Exercise prompt: Output the data that follows exactly, line for line.

-.-.-

(** A completed transaction whose only reference is dropped. *)
Lemma free_inv held exempt w t tx :
  tx_inv (t :: held) exempt w → w.(tw_txs) !! t = Some tx → tx.(tx_completed) = true → tx.(tx_strong) = 1 →
  tx_inv held exempt
    (let w := match tx.(tx_deadline) with DeadlineRegistered p => ping p w | DeadlineNotRegistered _ => w end in
     set_tw_txs (delete t w.(tw_txs)) w).
Proof.
  tx_fields. intros E Hc Hs. cbn zeta. pose proof (strong_of _ _ _ _ H1 E) as Es. rewrite Hs, count_cons, decide_True in Es by done.
  pose proof (H2 t tx E Hc) as Hn.
  set (w0 := match tx_deadline tx with DeadlineRegistered p => ping p w | DeadlineNotRegistered _ => w end).
  assert (Hw : w0 = set_tw_pings (tw_pings w0) w) by (subst w0; by destruct (tx_deadline tx), w).
  assert (Hp : ∀ p token b, tw_pings w0 !! p = Some (token, b) → ∃ b0, tw_pings w !! p = Some (token, b0) ∧ (b0 = true → b = true)).
  { intros p token b. subst w0. destruct (tx_deadline tx) as [d|p0]; [intros Hp; by exists b|]. cbn. destruct (decide (p = p0)) as [->|].
    - rewrite lookup_alter_eq. intros ([token0 b0] & -> & [= -> ->])%fmap_Some. by exists b0.
    - rewrite lookup_alter_ne by done. intros Hp. by exists b. }
  assert (Hp' : ∀ p token b, tw_pings w !! p = Some (token, b) →
    tw_pings w0 !! p = Some (token, b || bool_decide (tx_deadline tx = DeadlineRegistered p))).
  { intros p token b Hpp. subst w0. destruct (tx_deadline tx) as [d|p0] eqn:Ed.
    - rewrite bool_decide_false by done. by rewrite orb_false_r.
    - cbn. destruct (decide (p = p0)) as [->|Hne].
      + rewrite lookup_alter_eq, Hpp. cbn. rewrite bool_decide_true by done. by rewrite orb_true_r.
      + rewrite lookup_alter_ne by done. rewrite bool_decide_false by (intros [= ->]; done). by rewrite orb_false_r. }
  assert (Hl : ∀ t' tx', delete t (tw_txs w) !! t' = Some tx' → t' ≠ t ∧ tw_txs w !! t' = Some tx').
  { intros t' tx' [? ?]%lookup_delete_Some. by split. }
  rewrite Hw. clearbody w0. clear Hw. split; cbn; try done.
  - intros t'. unfold holders in *. cbn. specialize (H1 t'). rewrite count_cons in H1. destruct (decide (t' = t)) as [->|Hne].
    + rewrite lookup_delete_eq. cbn. by replace (_ + count t held) with 0 by lia.
    + rewrite lookup_delete_ne by done. rewrite H1. done.
  - intros t' tx' [_ E']%Hl. by apply (H2 t').
  - intros t' tx' p [Hne E']%Hl Hd. destruct (H3 t' tx' p E' Hd) as (token & Hpp & Ht). exists token. split; [|done].
    rewrite (Hp' p token false Hpp). rewrite bool_decide_false; [done|]. intros Hd'. by apply Hne, (H4 t' tx' t tx p).
  - intros t1 tx1 t2 tx2 p [_ E1]%Hl [_ E2]%Hl. by apply (H4 t1 tx1 t2 tx2 p).
  - intros who t' tx' Hin [_ E']%Hl. by apply (H5 who t').
  - intros t'. change (waiting_clients _ t') with (waiting_clients w t'). rewrite (H6 t').
    change (sent_clients _ t') with (sent_clients w t') at 2. f_equiv. unfold notified_later. cbn.
    destruct (decide (t' = t)) as [->|]; [by rewrite lookup_delete_eq, E, Hn|by rewrite lookup_delete_ne].
  - intros t' tx' d [_ E']%Hl. by apply (H7 t').
  - intros token d t' Ht. destruct (H8 token d t' Ht) as (Hd & p & b & Hpp & Hb). split; [done|].
    exists p. eexists. split; [by apply Hp'|]. destruct (decide (t' = t)) as [->|].
    + rewrite lookup_delete_eq. rewrite E in Hb. rewrite bool_decide_true by done. apply orb_true_r.
    + rewrite lookup_delete_ne by done. destruct (tw_txs w !! t'); [done|]. by rewrite Hb.
  - intros p1 p2 token b1 b2 (c1 & E1 & _)%Hp (c2 & E2 & _)%Hp. by apply (H9 p1 p2 token c1 c2).
  - intros t' [tx' [_ E']%Hl]. apply H10. by exists tx'.
  - intros p token b (c & E' & _)%Hp. by apply (H12 p token c).
Qed.

Lemma drop_inv held exempt w t : tx_inv (t :: held) exempt w → keeps_inv held exempt (tx_drop t w).
Proof.
  intros H. destruct (held_alive _ w t (ti_refs _ _ _ H)) as [tx E]; [left|].
  unfold tx_drop, is_last. rewrite E. cbn. destruct (Nat.eqb_spec (tx_strong tx) 1) as [Hs|Hs].
  - destruct (complete_inv _ _ _ _ _ H E) as (w1 & E1 & H1). unfold keeps_inv. rewrite E1. cbn.
    rewrite (complete_eq t w tx E) in E1. injection E1 as <-. cbn. rewrite lookup_insert_eq. cbn. apply runs_ret.
    apply (free_inv held exempt _ t (completed_tx tx)) in H1; [exact H1|by apply lookup_insert_eq|done|done].
  - unfold update_tx. rewrite E. cbn. apply runs_ret. pose proof (strong_of _ _ _ _ (ti_refs _ _ _ H) E) as Es.
    rewrite count_cons, decide_True in Es by done. eapply inv_set_strong; [done|done|lia|..].
    + intros t' Hne. rewrite count_cons. by rewrite decide_False.
    + rewrite count_cons, decide_True by done. lia.
Qed.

-.-.-

Completed exercise:
(** A completed transaction whose only reference is dropped. *)
Lemma free_inv held exempt w t tx :
  tx_inv (t :: held) exempt w → w.(tw_txs) !! t = Some tx → tx.(tx_completed) = true → tx.(tx_strong) = 1 →
  tx_inv held exempt
    (let w := match tx.(tx_deadline) with DeadlineRegistered p => ping p w | DeadlineNotRegistered _ => w end in
     set_tw_txs (delete t w.(tw_txs)) w).
Proof.
  tx_fields. intros E Hc Hs. cbn zeta. pose proof (strong_of _ _ _ _ H1 E) as Es. rewrite Hs, count_cons, decide_True in Es by done.
  pose proof (H2 t tx E Hc) as Hn.
  set (w0 := match tx_deadline tx with DeadlineRegistered p => ping p w | DeadlineNotRegistered _ => w end).
  assert (Hw : w0 = set_tw_pings (tw_pings w0) w) by (subst w0; by destruct (tx_deadline tx), w).
  assert (Hp : ∀ p token b, tw_pings w0 !! p = Some (token, b) → ∃ b0, tw_pings w !! p = Some (token, b0) ∧ (b0 = true → b = true)).
  { intros p token b. subst w0. destruct (tx_deadline tx) as [d|p0]; [intros Hp; by exists b|]. cbn. destruct (decide (p = p0)) as [->|].
    - rewrite lookup_alter_eq. intros ([token0 b0] & -> & [= -> ->])%fmap_Some. by exists b0.
    - rewrite lookup_alter_ne by done. intros Hp. by exists b. }
  assert (Hp' : ∀ p token b, tw_pings w !! p = Some (token, b) →
    tw_pings w0 !! p = Some (token, b || bool_decide (tx_deadline tx = DeadlineRegistered p))).
  { intros p token b Hpp. subst w0. destruct (tx_deadline tx) as [d|p0] eqn:Ed.
    - rewrite bool_decide_false by done. by rewrite orb_false_r.
    - cbn. destruct (decide (p = p0)) as [->|Hne].
      + rewrite lookup_alter_eq, Hpp. cbn. rewrite bool_decide_true by done. by rewrite orb_true_r.
      + rewrite lookup_alter_ne by done. rewrite bool_decide_false by (intros [= ->]; done). by rewrite orb_false_r. }
  assert (Hl : ∀ t' tx', delete t (tw_txs w) !! t' = Some tx' → t' ≠ t ∧ tw_txs w !! t' = Some tx').
  { intros t' tx' [? ?]%lookup_delete_Some. by split. }
  rewrite Hw. clearbody w0. clear Hw. split; cbn; try done.
  - intros t'. unfold holders in *. cbn. specialize (H1 t'). rewrite count_cons in H1. destruct (decide (t' = t)) as [->|Hne].
    + rewrite lookup_delete_eq. cbn. by replace (_ + count t held) with 0 by lia.
    + rewrite lookup_delete_ne by done. rewrite H1. done.
  - intros t' tx' [_ E']%Hl. by apply (H2 t').
  - intros t' tx' p [Hne E']%Hl Hd. destruct (H3 t' tx' p E' Hd) as (token & Hpp & Ht). exists token. split; [|done].
    rewrite (Hp' p token false Hpp). rewrite bool_decide_false; [done|]. intros Hd'. by apply Hne, (H4 t' tx' t tx p).
  - intros t1 tx1 t2 tx2 p [_ E1]%Hl [_ E2]%Hl. by apply (H4 t1 tx1 t2 tx2 p).
  - intros who t' tx' Hin [_ E']%Hl. by apply (H5 who t').
  - intros t'. change (waiting_clients _ t') with (waiting_clients w t'). rewrite (H6 t').
    change (sent_clients _ t') with (sent_clients w t') at 2. f_equiv. unfold notified_later. cbn.
    destruct (decide (t' = t)) as [->|]; [by rewrite lookup_delete_eq, E, Hn|by rewrite lookup_delete_ne].
  - intros t' tx' d [_ E']%Hl. by apply (H7 t').
  - intros token d t' Ht. destruct (H8 token d t' Ht) as (Hd & p & b & Hpp & Hb). split; [done|].
    exists p. eexists. split; [by apply Hp'|]. destruct (decide (t' = t)) as [->|].
    + rewrite lookup_delete_eq. rewrite E in Hb. rewrite bool_decide_true by done. apply orb_true_r.
    + rewrite lookup_delete_ne by done. destruct (tw_txs w !! t'); [done|]. by rewrite Hb.
  - intros p1 p2 token b1 b2 (c1 & E1 & _)%Hp (c2 & E2 & _)%Hp. by apply (H9 p1 p2 token c1 c2).
  - intros t' [tx' [_ E']%Hl]. apply H10. by exists tx'.
  - intros p token b (c & E' & _)%Hp. by apply (H12 p token c).
Qed.

Lemma drop_inv held exempt w t : tx_inv (t :: held) exempt w → keeps_inv held exempt (tx_drop t w).
Proof.
  intros H. destruct (held_alive _ w t (ti_refs _ _ _ H)) as [tx E]; [left|].
  unfold tx_drop, is_last. rewrite E. cbn. destruct (Nat.eqb_spec (tx_strong tx) 1) as [Hs|Hs].
  - destruct (complete_inv _ _ _ _ _ H E) as (w1 & E1 & H1). unfold keeps_inv. rewrite E1. cbn.
    rewrite (complete_eq t w tx E) in E1. injection E1 as <-. cbn. rewrite lookup_insert_eq. cbn. apply runs_ret.
    apply (free_inv held exempt _ t (completed_tx tx)) in H1; [exact H1|by apply lookup_insert_eq|done|done].
  - unfold update_tx. rewrite E. cbn. apply runs_ret. pose proof (strong_of _ _ _ _ (ti_refs _ _ _ H) E) as Es.
    rewrite count_cons, decide_True in Es by done. eapply inv_set_strong; [done|done|lia|..].
    + intros t' Hne. rewrite count_cons. by rewrite decide_False.
    + rewrite count_cons, decide_True by done. lia.
Qed.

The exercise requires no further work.